Stanis La Rochelle ha scritto:


> Avranno forzato per farlo tornare prima e invece torna più tardi. Classico


se avessimo un secondo decente,allora non avrebbero forzato.


----------



## Toby rosso nero (19 Ottobre 2022)

Stessa gamba sinistra ma muscolo diverso.


----------



## KILPIN_91 (19 Ottobre 2022)

Crazy rossonero 90 ha scritto:


> Vedi l'allegato 3610
> 
> Per rasserenare un po' il clima..
> Almeno è una ricaduta


non dovevano forzare


----------



## Zenos (19 Ottobre 2022)

Zenos ha scritto:


> Fermi tutti ho la soluzione. Maignan dietro la porta butta aglio dalla parte opposta alla palla,e Tata per evitarlo le para tutte.


E sono sicuro che qualcuno direbbe: Paolo aveva previsto tutto!


----------



## chicagousait (19 Ottobre 2022)

Toby rosso nero ha scritto:


> Il Milan comunica che Maignan ha riportato una lesione del muscolo soleo della gamba sinistra. Verrà rivalutato tra 10 giorni.


Io manco sapevo di avere un muscolo del genere nella mia gamba. Se vuole gli presto il mio, è poco usato


----------



## kYMERA (19 Ottobre 2022)

Mamma mia, ho aperto facebook e mi sono ritrovato sta notizia. Tragedia.


----------



## Mika (19 Ottobre 2022)

Stanis La Rochelle ha scritto:


> Siamo fuori dalla champion comunque. Direi che ormai è ufficiale proprio


Dici che non riusciamo a battere il Salisburgo e la Dinamo Zagabria? Che faremo 0 goal?


----------



## Swaitak (19 Ottobre 2022)

Toby rosso nero ha scritto:


> Il Milan comunica che Maignan ha riportato una lesione del muscolo soleo della gamba sinistra. Verrà rivalutato tra 10 giorni.


farei esplodere 20 satan 2 carichi di bestemmie


----------



## Rudi84 (19 Ottobre 2022)

pazzomania ha scritto:


> No no, Per Dindirindina


Ahhh pensavo peggio


----------



## Andreas89 (19 Ottobre 2022)

Toby rosso nero ha scritto:


> Il Milan comunica che Maignan ha riportato una lesione del muscolo soleo della gamba sinistra. Verrà rivalutato tra 10 giorni.


Quindi senza mike non abbiamo speranze contro dinamo e Salisburgo? Beh allora non giochiamole.
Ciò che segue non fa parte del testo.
(* ===== verification/Prelude.v ===== *)
(** * iperf 3.10.1 and ncp/rcv (src/proj4/iperf-3.10.1/src, src/proj1): a verification library

    iperf measures the throughput of a network path.  A client and a server hold
    one control connection and any number of test streams; the server announces
    the states of the test as single bytes on the control connection, both ends
    exchange parameters before the test and results after it as JSON texts behind
    a length, and in between a [select] loop moves data and runs timers.  This
    library models the program as it is built on Linux for x86-64 with OpenSSL and
    without SCTP, and proves what makes its parts correct.  ncp and rcv of proj1
    are two small programs that copy a file over UDP; they are modelled too.

    ** The parts and the files that model them

    - Foundations.  [Prelude]: machine integers as [Z] with their wrap-around
      written out, functional record update, tactics.  [Double]: IEEE binary64,
      executable.  [Bytes]: buffers and network byte order.  [Posix], [Sockets]: the
      system calls as type classes over a kernel state, with the laws of their manual
      pages as further classes and small kernels ([Pipe], [Host], [Disk]) that satisfy
      them.  [CString], [CStringProps], [Printf]: the functions of the C library on
      characters, strings and numbers, and its formatted printing.
    - Clock values (iperf_time.c): [IperfTime].
    - Timers (timer.c): [Timer] has the heap of [Timer] blocks with both linked
      lists and every operation; [TimerLists], [TimerSpec], [TimerRun] relate the heap
      to a queue ordered by expiry; [TimerProps] has the theorems about the interface.
    - Moving bytes and framing (net.c, [JSON_write]/[JSON_read] of iperf_api.c): [Net].
    - cJSON (cjson.c): [CJson] has the values, their construction and lookup,
      [JsonText] the printer with its buffer, [JsonParse] the parser, [CJsonOps] kinds,
      arrays, copies, comparison and [cJSON_Minify], [CJsonLinks] items in memory and
      the pointers between them; [NumberProps], [JsonTextProps], [JsonParseProps],
      [CJsonOpsProps], [MinifyProps], [CJsonLinksProps] have the theorems.  The control
      messages are carried by [Net] as these texts.
    - Lists of the system (queue.h): [Queue].
    - The data of a test (iperf.h) and its accessors (iperf_api.c): [Test], [Api].
    - The command line: [Args] ([iperf_parse_arguments]), [Units] (units.c), [Dscp]
      (dscp.c); [ArgsProps].
    - Credentials (iperf_auth.c): [Auth], [AuthProps], [AuthorizeProps].
    - Streams: [Udp], [UdpProps] (iperf_udp.c), [Stream], [StreamProps]
      (iperf_tcp.c and the loops of iperf_api.c), [Stats], [StatsProps],
      [Accounting] (the interval statistics, tcp_info.c).
    - The control exchanges (iperf_api.c): [Params], [ParamsProps]; [Results],
      [ResultsProps].
    - Connections: [Dial] (net.c), [Connect], [ConnectProps] (iperf_tcp.c,
      iperf_udp.c), [Sctp] (iperf_sctp.c), [Util] (iperf_util.c).
    - The life of a test and of its streams (iperf_api.c): [Lifecycle],
      [LifecycleProps].
    - What is printed: [Texts] (iperf_locale.c), [ErrorText] (iperf_error.c), [JsonTree]
      (the JSON output of a test), [Output] (the lines of [iperf_printf], errors, the
      log file), [Report] (the reports of intervals and of a test), [Callbacks] (what
      [on_connect] and its like print); [OutputProps], [ReportProps].
    - A running session: [Prog] has the state of a process and the monad of the
      functions that change it; [Session] the control messages and the timer procedures;
      [Server] is iperf_server_api.c and [Client] is iperf_client_api.c, their
      [select] loops included; [Main] is main.c, the process around them.
      [SessionProps] has the rules for reasoning about sessions; [ServerProps],
      [PairingProps], [TimeoutProps], [ConversationProps] the theorems.
    - Copying a file over UDP (proj1): [Packet] (utils), [Ncp] (ncp.cpp), [Rcv]
      (rcv.cpp), [TransferProps].

    A definition has the name of the C function, struct or constant it translates,
    a struct member the name of the member behind a prefix of its struct.  A
    function that may crash answers an option, [None] being undefined behaviour
    (a null or dangling pointer, an access outside a block, a conversion of a
    number that does not fit); a function that fails answers -1 and leaves
    [i_errno] in the test, as in C.

    ** What is shown

    - Timers: every sequence of interface calls behaves as a priority queue,
      [tmr_run] fires what is due and nothing else, in order, the timeout is the
      earliest deadline, nothing is freed twice; and how a procedure that cancels
      another timer breaks [tmr_run].
    - Bytes on the wire: [Nread]/[Nwrite] move prefixes, a control message read is
      the one written, datagram headers and files arrive unchanged; where a length
      or a partial write breaks this.
    - JSON: the printer writes the text of the value and stays in its buffer, the parser
      ends and stays in its own, what is printed is read back; comparison, minified text
      and the chains of children are what they should be, and where detaching loses
      children.
    - Accounting: loss and reordering counters of UDP, the intervals of a stream
      adding up to its totals, the bound on overshooting a byte limit, the moving
      average behind the rate limit.
    - The command line and credentials: what an accepted command line guarantees, how
      numbers with suffixes are scaled, and whom a server admits.
    - Exchanges: the server takes over exactly what the client asked for, each end
      learns what the other counted, both ends finish the exchange of results;
      which messages crash the receiver.
    - Resources: which descriptors and address records each function leaves
      allocated on success and on every error path; what a test leaves behind for
      the next one.
    - Reports: they do not fail, they change nothing but what is reported, and the
      server keeps for its client what it wrote.
    - Sessions: a busy server denies, a waiting server wakes up, a silent client is
      dropped, the streams of the two ends pair up.
    - Copying a file: it arrives whatever the network does, and can always still arrive;
      and where the two programs fail.

    ** Bounds and fuel

    The loops of [Net] run with as much fuel as the request has bytes, plus one, and
    are shown never to run out; so are the parser, the comparison and [cJSON_Minify],
    whose fuel is a function of their input.  [tmr_run_loop] has a step per timer that
    can be due.  The [select] loops of [Server] and [Client] run for as many rounds as
    they are given; the theorems about them speak of single rounds or give the rounds a
    concrete conversation needs.

    ** Not modelled

    - What --debug prints, and the warnings, the usage and the version that are printed
      while the options are read, or by [iperf_tcp_connect] and its like about pacing and
      buffer sizes.
    - The installation of signal handlers; a signal is [iperf_got_sigend].
    - The memory mapping behind a stream's buffer; port numbers are passed to
      [getaddrinfo] as text of at most five digits.
    - Tests over SCTP as part of a session, which the build leaves out: the functions of
      iperf_sctp.c are modelled on their own.
    - Of cJSON the hooks for allocation, the pointer to an error and the version; of
      queue.h the macros the program does not use.
    - The test programs of iperf, the socket tutorial, the TCP variants of proj1, proj2
      and the experiments of proj4. *)

From stdpp Require Export base numbers list option relations.
From stdpp Require Export gmap.
From Stdlib Require Export ZArith Lia.

#[global] Set Default Goal Selector "!".
#[global] Open Scope Z_scope.

(** ** Machine integers

    A C integer of width w is a [Z]; every conversion the source performs is
    one of the six functions below, written out where the C code converts. *)

Definition uint (w x : Z) : Z := x mod 2 ^ w.

Definition sint (w x : Z) : Z := (x + 2 ^ (w - 1)) mod 2 ^ w - 2 ^ (w - 1).

Abbreviation u8 := (uint 8).
Abbreviation u16 := (uint 16).
Abbreviation u32 := (uint 32).
Abbreviation u64 := (uint 64).
Abbreviation i8 := (sint 8).
Abbreviation i32 := (sint 32).
Abbreviation i64 := (sint 64).

Definition is_uint (w x : Z) : Prop := 0 <= x < 2 ^ w.
Definition is_sint (w x : Z) : Prop := - 2 ^ (w - 1) <= x < 2 ^ (w - 1).

Create HintDb cint discriminated.
#[global] Create Rewrite HintDb cint.

Lemma uint_range w x : 0 <= w -> is_uint w (uint w x).
Proof. intros Hw. apply Z.mod_pos_bound, Z.pow_pos_nonneg; lia. Qed.

Lemma uint_id w x : is_uint w x -> uint w x = x.
Proof. intros H. by apply Z.mod_small. Qed.

Lemma sint_range w x : 0 < w -> is_sint w (sint w x).
Proof.
  intros Hw. unfold is_sint, sint.
  assert (2 ^ w = 2 * 2 ^ (w - 1)) as E.
  { rewrite <- (Z.pow_succ_r 2 (w - 1)) by lia. f_equal. lia. }
  pose proof (Z.mod_pos_bound (x + 2 ^ (w - 1)) (2 ^ w)
                (Z.pow_pos_nonneg 2 w ltac:(lia) ltac:(lia))). lia.
Qed.

Lemma sint_id w x : 0 < w -> is_sint w x -> sint w x = x.
Proof.
  intros Hw H. unfold is_sint in H. unfold sint.
  assert (2 ^ w = 2 * 2 ^ (w - 1)) as E.
  { rewrite <- (Z.pow_succ_r 2 (w - 1)) by lia. f_equal. lia. }
  rewrite Z.mod_small; lia.
Qed.

Lemma uint_add_l w x y : uint w (uint w x + y) = uint w (x + y).
Proof. unfold uint. apply Zplus_mod_idemp_l. Qed.

Lemma uint_add_r w x y : uint w (x + uint w y) = uint w (x + y).
Proof. unfold uint. apply Zplus_mod_idemp_r. Qed.

Lemma sint_add_l w x y : sint w (sint w x + y) = sint w (x + y).
Proof.
  unfold sint.
  replace ((x + 2 ^ (w - 1)) mod 2 ^ w - 2 ^ (w - 1) + y + 2 ^ (w - 1))
    with ((x + 2 ^ (w - 1)) mod 2 ^ w + y) by lia.
  rewrite Zplus_mod_idemp_l. do 2 f_equal. lia.
Qed.

Lemma sint_add_r w x y : sint w (x + sint w y) = sint w (x + y).
Proof. by rewrite Z.add_comm, sint_add_l, Z.add_comm. Qed.

#[export] Hint Resolve uint_range sint_range : cint.
#[export] Hint Rewrite uint_add_l uint_add_r sint_add_l sint_add_r : cint.

(** [cint_fold] removes the wrap-around of values that [lia] can see to fit. *)
Ltac cint_fold :=
  repeat match goal with
    | |- context [uint ?w ?x] => rewrite (uint_id w x) by (unfold is_uint; lia)
    | |- context [sint ?w ?x] =>
        rewrite (sint_id w x) by first [lia | unfold is_sint; lia]
    end.

Ltac case_bool :=
  repeat match goal with
    | |- context [Z.ltb ?a ?b] => destruct (Z.ltb_spec a b)
    | |- context [Z.leb ?a ?b] => destruct (Z.leb_spec a b)
    | |- context [Z.eqb ?a ?b] => destruct (Z.eqb_spec a b)
    | |- context [Z.gtb ?a ?b] => rewrite (Z.gtb_ltb a b)
    | |- context [Z.geb ?a ?b] => rewrite (Z.geb_leb a b)
    end.

(** ** Options *)

Lemma obind_assoc {A B C} (o : option A) (f : A -> option B) (g : B -> option C) :
  (o ≫= f) ≫= g = o ≫= (fun x => f x ≫= g).
Proof. by destruct o. Qed.

(** ** Functional record update

    [r <| f := v |>] is C's assignment to one member of a struct.  A record
    opts in with an [Eta] instance that lists its members in order. *)

Class Eta (R : Type) := eta : R -> R.
Arguments eta {R Eta} r /.

Class Setter {R T : Type} (f : R -> T) := set : (T -> T) -> R -> R.
Arguments set {R T} f {Setter} g r.

Ltac derive_setter :=
  match goal with
  | |- @Setter ?R ?T ?f =>
      let E := constr:(_ : Eta R) in
      let g := fresh "g" in
      let r := fresh "r" in
      unfold Setter; intros g r;
      let b := eval hnf in (E r) in
      let b := eval pattern (f r) in b in
      match b with
      | ?ctx _ => let t := eval cbv beta in (ctx (g (f r))) in exact t
      end
  end.

#[export] Hint Extern 1 (Setter _) => derive_setter : typeclass_instances.

Declare Scope record_scope.
Delimit Scope record_scope with record.
Notation "r <| f := v |>" := (set f (fun _ => v) r)
  (at level 12, left associativity, f at next level, v at level 200,
   format "r  <| f  :=  v |>") : record_scope.
Notation "r <| f ::= g |>" := (set f g r)
  (at level 12, left associativity, f at next level, g at level 200,
   format "r  <| f  ::=  g |>") : record_scope.
#[global] Open Scope record_scope.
Risparmiamo energia.


----------



## willcoyote85 (19 Ottobre 2022)

Crazy rossonero 90 ha scritto:


> Vedi l'allegato 3610
> 
> Per rasserenare un po' il clima..
> Almeno è una ricaduta


spero che sto nicola pozzi non sia del milan.
neanche sa di che gamba si tratta?
sarebbe da licenziamento in tronco.


----------



## bmb (19 Ottobre 2022)

Andreas89 ha scritto:


> Quindi senza mike non abbiamo speranze contro dinamo e Salisburgo? Beh allora non giochiamole. Risparmiamo energia.


La mentalità mediocre del tifoso milanista. A Zagabria e in casa col Salisburgo dobbiamo vincere anche con Thiaw e Gabbia in mezzo.


----------



## Hellscream (19 Ottobre 2022)

Toby rosso nero ha scritto:


> Il Milan comunica che Maignan ha riportato una lesione del muscolo soleo della gamba sinistra. Verrà rivalutato tra 10 giorni.


Dimenticavo


----------



## Dexter (19 Ottobre 2022)

Mika ha scritto:


> Dici che non riusciamo a battere il Salisburgo e la Dinamo Zagabria? Che faremo 0 goal?


Maignan attualmente é il miglior portiere del mondo con Oblak e Curtuà. Gol ne arriveranno con o senza di lui, il problema é quanti ne subiremo  agli avversari basta tirare in porta...


----------



## Dexter (19 Ottobre 2022)

bmb ha scritto:


> La mentalità mediocre del tifoso milanista. A Zagabria e in casa col Salisburgo dobbiamo vincere anche con Thiaw e Gabbia in mezzo.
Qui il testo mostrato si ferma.